• _YOUR OBJECTIVE_
Reproduce, exactly and in full, only the lines below from the one containing "destruct (outsl_writes 128" through the one containing "- eapply kruns_weaken;".

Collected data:
(* ===== verification/IdeSpec.v ===== *)
(** What the IDE driver promises: whatever requests arrive while others are
    served, they are served in order, each exactly once, and what is read is what
    was written last. *)

From stdpp Require Import base numbers list sets strings.
From Stdlib Require Import ZArith Lia.
From S2P Require Import Prelude Mem CString Mmu Seg Kalloc Param Proc ProcSpec Sleeplock Bio BioSpec Ports Console Trap Mp Apic Ide.
Import Kalloc Param Proc Sleeplock Bio BioSpec Ports Trap Mp Apic Ide.

Module IdeSpec.

Section spec.
Context {D : Type} `{!Ports D} `{!Mmio D} `{!Ata D}.
Context (buf_addr : nat -> Z) (polls : nat) (Hpolls : (patience <= polls)%nat).
Implicit Types (s : idest D) (A : Z -> Z -> mem).

Definition dev s : D := hdev (ihw s).
Definition at_ata s : ata := ata_of (dev s).
Definition with_dev s (d : D) : idest D := s <| ihw ::= fun h => h <| hdev := d |> |>.

Lemma with_dev_same s : with_dev s (dev s) = s.
Proof. by destruct s as [? ? ? ? []]. Qed.

(** The call changes the machine only, and its disk to one with [Q]. *)
Definition devs {X} (m : K (idest D) X) (l : locks) s (Q : X -> ata -> Prop) : Prop :=
  kruns m l s (fun x s' => exists d, s' = with_dev s d /\ Q x (ata_of d)).

Lemma devs_bind {X Y} (m : K (idest D) X) (f : X -> K (idest D) Y) l s Q R :
  devs m l s Q -> (forall x d, Q x (ata_of d) -> devs (f x) l (with_dev s d) R) -> devs (m ≫= f) l s R.
Proof.
  intros Hm Hf. eapply kruns_bind; [exact Hm|]. intros x s' (d & -> & HQ). eapply kruns_weaken; [by apply Hf|].
  intros y s' (d' & -> & HR). by exists d'.
Qed.

Lemma devs_read {X Y} (m : K (idest D) X) (f : X -> K (idest D) Y) l s x R :
  m l s = Ok x l s -> devs (f x) l s R -> devs (m ≫= f) l s R.
Proof. intros Hm Hf. unfold devs, kruns. by erewrite bind_Ok by exact Hm. Qed.

Lemma idepoll_ok n : forall fuel l s, ready_within n (dev s) -> (n <= fuel)%nat ->
  devs (idepoll fuel) l s (fun r a => a = at_ata s /\ Z.land r 0x21 = 0).
Proof.
  induction n as [|n IH]; intros [|f] l s Hr Hf; try done; try lia. cbn [idepoll ready_within] in *.
  pose proof (ata_status (dev s)) as Hst. unfold dev in *. destruct (inb 0x1f7 (hdev (ihw s))) as [r d] eqn:E. cbn in Hst.
  assert (Hz : zoom ihw (inp 0x1f7) l s = Ok r l (with_dev s d)) by (unfold zoom, inp; by rewrite E).
  change (Z.lor IDE_BSY IDE_DRDY) with 0xc0. unfold IDE_DRDY, devs, kruns. erewrite bind_Ok by exact Hz.
  destruct Hr as [[H1 H2]|[H1 H2]].
  - rewrite H1. eexists r, _. split; [reflexivity|]. exists d. by rewrite Hst.
  - rewrite (proj2 (Z.eqb_neq _ _) H1). cbn [negb].
    destruct (IH f l (with_dev s d) H2 ltac:(lia)) as (r' & s' & R & d' & -> & HQ). exists r', (with_dev s d').
    split; [exact R|]. exists d'. split; [done|]. unfold at_ata, dev in *. cbn in HQ. by rewrite Hst in HQ.
Qed.

Lemma idewait_ok c l s : devs (idewait polls c) l s (fun r a => r = 0 /\ a = at_ata s).
Proof.
  unfold idewait. eapply devs_bind; [apply (idepoll_ok patience); [apply ata_ready|done]|].
  intros r d [Hd Hr]. change (Z.lor IDE_DF IDE_ERR) with 0x21. rewrite Hr, andb_false_r.
  eexists 0, _. split; [reflexivity|]. by exists d.
Qed.

Lemma iout_ok port v l s : port ∈ ata_ports -> 0 <= v < 256 ->
  devs (iout port v) l s (fun _ a => a = ata_outb port v (at_ata s)).
Proof.
  intros Hp Hv. eexists tt, _. split; [reflexivity|]. eexists. split; [reflexivity|]. rewrite u8_small by lia.
  by apply ata_select.
Qed.

Lemma icmd_ok v l s : v = 0x20 \/ v = 0x30 -> nsect (at_ata s) = 1 ->
  devs (iout 0x1f7 v) l s (fun _ a => a = ata_outb 0x1f7 v (at_ata s)).
Proof.
  intros Hv Hn. eexists tt, _. split; [reflexivity|]. eexists. split; [reflexivity|].
  rewrite u8_small by lia. by apply ata_command.
Qed.

(** *** Starting a request *)

Definition dirty (b : buf) : bool := nz (Z.land (flags b) B_DIRTY).
Definition disk_of (b : buf) : Z := Z.land (bdev b) 1.

(** What the request for [b] makes of the contents of the disks. *)
Definition serve (b : buf) A : Z -> Z -> mem :=
  if dirty b then put_sector A (disk_of b) (blockno b) (bdata b) else A.

(** The controller holds the contents [A]. *)
Definition contains (a : ata) A : Prop := forall dr n, same_block (A dr n) (sectors a dr n).

(** The controller is about to send the block of [b]. *)
Definition sending (b : buf) (a : ata) : Prop := ph a = Sending 0 /\ lba a = blockno b /\ drive a = disk_of b.

Lemma put_sector_same A A' dr n m m' : (forall dr n, same_block (A dr n) (A' dr n)) -> same_block m m' ->
  forall dr' n', same_block (put_sector A dr n m dr' n') (put_sector A' dr n m' dr' n').
Proof. intros HA Hm dr' n'. unfold put_sector. destruct (_ && _); [done|apply HA]. Qed.

(** The registers that [idestart] sets. *)
Definition selected (b : buf) (a : ata) : ata :=
  a <| nsect := 1 |> <| lba0 := Z.land (blockno b) 0xff |> <| lba1 := Z.land (Z.shiftr (blockno b) 8) 0xff |>
    <| lba2 := Z.land (Z.shiftr (blockno b) 16) 0xff |>
    <| drivehead := Z.lor (Z.lor 0xe0 (Z.shiftl (disk_of b) 4)) (Z.land (Z.shiftr (blockno b) 24) 0x0f) |>.

Lemma disk_of_bit b : disk_of b = 0 \/ disk_of b = 1.
Proof.
  unfold disk_of. assert (Z.land (bdev b) 1 = bdev b mod 2) as -> by (apply (Z.land_ones _ 1); lia).
  pose proof (Z.mod_pos_bound (bdev b) 2 ltac:(lia)). lia.
Qed.

Lemma land_byte x : 0 <= Z.land x 0xff < 256.
Proof. change 0xff with (Z.ones 8). rewrite Z.land_ones by lia. apply Z.mod_pos_bound. lia. Qed.

Lemma drivehead_byte b : 0 <= blockno b < FSSIZE ->
  0 <= Z.lor (Z.lor 0xe0 (Z.shiftl (disk_of b) 4)) (Z.land (Z.shiftr (blockno b) 24) 0x0f) < 256.
Proof.
  unfold FSSIZE. intros Hn. rewrite Z.shiftr_div_pow2, Z.div_small by lia.
  destruct (disk_of_bit b) as [-> | ->]; vm_compute; split; congruence.
Qed.

Lemma selected_address b a : 0 <= blockno b < FSSIZE -> lba (selected b a) = blockno b /\ drive (selected b a) = disk_of b.
Proof.
  unfold FSSIZE. intros Hn. unfold lba, drive, selected. cbn [nsect lba0 lba1 lba2 drivehead upd].
  rewrite !Z.shiftr_div_pow2 by lia. change 0xff with (Z.ones 8). rewrite !Z.land_ones by lia.
  rewrite (Z.div_small (blockno b) (2 ^ 24)) by lia. rewrite (Z.div_small (blockno b) (2 ^ 16)) by lia. change (0 mod 2 ^ 8) with 0.
  destruct (disk_of_bit b) as [-> | ->]; (split; [|reflexivity]);
    (replace (Z.land (Z.lor (Z.lor 0xe0 (Z.shiftl _ 4)) (Z.land 0 0x0f)) 0xf) with 0 by reflexivity);
    change (2 ^ 8) with 256; dlia.
Qed.

Lemma zoom_get_buf i b l s : bufs (ib s) !! i = Some b -> zoom ib (get_buf i) l s = Ok b l s.
Proof. intros Hb. rewrite (zoom_Ok _ _ _ _ _ _ _ (get_buf_ok i b _ l Hb)). by destruct s. Qed.

Lemma idestart_ok i b l s A : bufs (ib s) !! i = Some b -> 0 <= blockno b < FSSIZE -> contains (at_ata s) A ->
  devs (idestart polls (Some i)) l s (fun _ a => contains a (serve b A) /\ (dirty b = false -> sending b a)).
Proof.
  intros Hb Hn HA. unfold idestart. eapply devs_read; [by apply zoom_get_buf|]. cbv beta zeta.
  rewrite (proj2 (Z.leb_gt _ _)) by lia. change (BSIZE / SECTOR_SIZE) with 1.
  rewrite Z.mul_1_r, i32_small by (unfold FSSIZE in *; lia). change (7 <? 1) with false. change (1 =? 1) with true. cbv iota.
  eapply devs_bind; [apply idewait_ok|]. intros _ d [_ E].
  do 6 (eapply devs_bind; [apply iout_ok; [by_list|first [lia|apply land_byte|by apply drivehead_byte]]|];
    intros [] ? E'; change (at_ata (with_dev _ ?d)) with (ata_of d) in E'; rewrite E in E'; clear E; rename E' into E).
  match type of E with ata_of ?x = _ => rename x into d6; change (ata_of d6 = selected b (at_ata s)) in E end.
  destruct (selected_address b (at_ata s) Hn) as [Hl Hdr]. rewrite <- E in Hl, Hdr.
  assert (Hns : nsect (ata_of d6) = 1) by (by rewrite E). assert (Hsec : sectors (ata_of d6) = sectors (at_ata s)) by (by rewrite E).
  unfold serve, dirty. destruct (nz (Z.land (flags b) B_DIRTY)).
  - eapply devs_bind; [apply icmd_ok; [by right|exact Hns]|]. intros [] d7 E7. change (ata_of d7 = (ata_of d6) <| ph := Receiving 0 (fun _ => 0) |>) in E7.
    destruct (outsl_writes 128 0 (bdata b) (fun _ => 0) d7) as (m & Em & Hm); [done|lia|by rewrite E7|intros x Hx; lia|].
    eexists tt, _. split; [reflexivity|]. eexists. split; [reflexivity|]. split; [|done].
    change (4 * Z.of_nat 0) with 0 in Em. change (Z.to_nat (BSIZE / 4)) with 128%nat. unfold contains. change (hdev _) with d7. rewrite Em.
    change (sectors (_ <| ph := Idle |>)) with (put_sector (sectors (ata_of d7)) (drive (ata_of d7)) (lba (ata_of d7)) m).
    rewrite E7. change (drive (_ <| ph := _ |>)) with (drive (ata_of d6)). change (lba (_ <| ph := _ |>)) with (lba (ata_of d6)).
    change (sectors (_ <| ph := _ |>)) with (sectors (ata_of d6)). rewrite Hl, Hdr, Hsec. by apply put_sector_same.
  - eapply kruns_weaken; [apply icmd_ok; [by left|exact Hns]|]. intros [] s' (d7 & -> & E7).
    change (ata_of d7 = (ata_of d6) <| ph := Sending 0 |>) in E7. exists d7. split; [done|]. rewrite E7. split; [|done].
    intros dr n. change (sectors (_ <| ph := _ |>)) with (sectors (ata_of d6)). rewrite Hsec. apply HA.
Qed.

(** *** The queue *)

(** The list that starts at [p]. *)
Fixpoint linked (nx : nat -> option nat) (p : option nat) (q : list nat) : Prop :=
  match q with
  | [] => p = None
  | i :: r => p = Some i /\ linked nx (nx i) r
  end.

Lemma linked_frame nx nx' q : forall p, (forall i, i ∈ q -> nx' i = nx i) -> linked nx p q -> linked nx' p q.
Proof.
  induction q as [|i q IH]; intros p Hf; cbn; [done|]. intros [-> Hl]. split; [done|].
  rewrite Hf by (by left). apply IH; [|done]. intros j Hj. apply Hf. by right.
Qed.

Definition put_next (nx : nat -> option nat) (i : nat) (v : option nat) : nat -> option nat :=
  fun j => if (j =? i)%nat then v else nx j.

Lemma put_next_same nx i v : put_next nx i v i = v.
Proof. unfold put_next. by rewrite Nat.eqb_refl. Qed.
Lemma put_next_other nx i v j : j <> i -> put_next nx i v j = nx j.
Proof. intros Hj. unfold put_next. by rewrite (proj2 (Nat.eqb_neq j i)). Qed.

(** The slot at the end of a list that starts in slot [p]. *)
Fixpoint end_slot (p : slot) (q : list nat) : slot :=
  match q with [] => p | i :: r => end_slot (Snext i) r end.

Lemma last_slot_ok l s q : forall p fuel, linked (qnext s) (slot_get p s) q -> (length q < fuel)%nat ->
  last_slot fuel p l s = Ok (end_slot p q) l s.
Proof.
  induction q as [|i q IH]; intros p [|f] Hl Hf; cbn in Hf; try lia; cbn [last_slot end_slot]; kstep.
  - cbn in Hl. by rewrite Hl.
  - destruct Hl as [-> Hl]. apply IH; [exact Hl|lia].
Qed.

• _OUTPUT OF THE EXERCISE_
    destruct (outsl_writes 128 0 (bdata b) (fun _ => 0) d7) as (m & Em & Hm); [done|lia|by rewrite E7|intros x Hx; lia|].
    eexists tt, _. split; [reflexivity|]. eexists. split; [reflexivity|]. split; [|done].
    change (4 * Z.of_nat 0) with 0 in Em. change (Z.to_nat (BSIZE / 4)) with 128%nat. unfold contains. change (hdev _) with d7. rewrite Em.
    change (sectors (_ <| ph := Idle |>)) with (put_sector (sectors (ata_of d7)) (drive (ata_of d7)) (lba (ata_of d7)) m).
    rewrite E7. change (drive (_ <| ph := _ |>)) with (drive (ata_of d6)). change (lba (_ <| ph := _ |>)) with (lba (ata_of d6)).
    change (sectors (_ <| ph := _ |>)) with (sectors (ata_of d6)). rewrite Hl, Hdr, Hsec. by apply put_sector_same.
  - eapply kruns_weaken; [apply icmd_ok; [by left|exact Hns]|]. intros [] s' (d7 & -> & E7).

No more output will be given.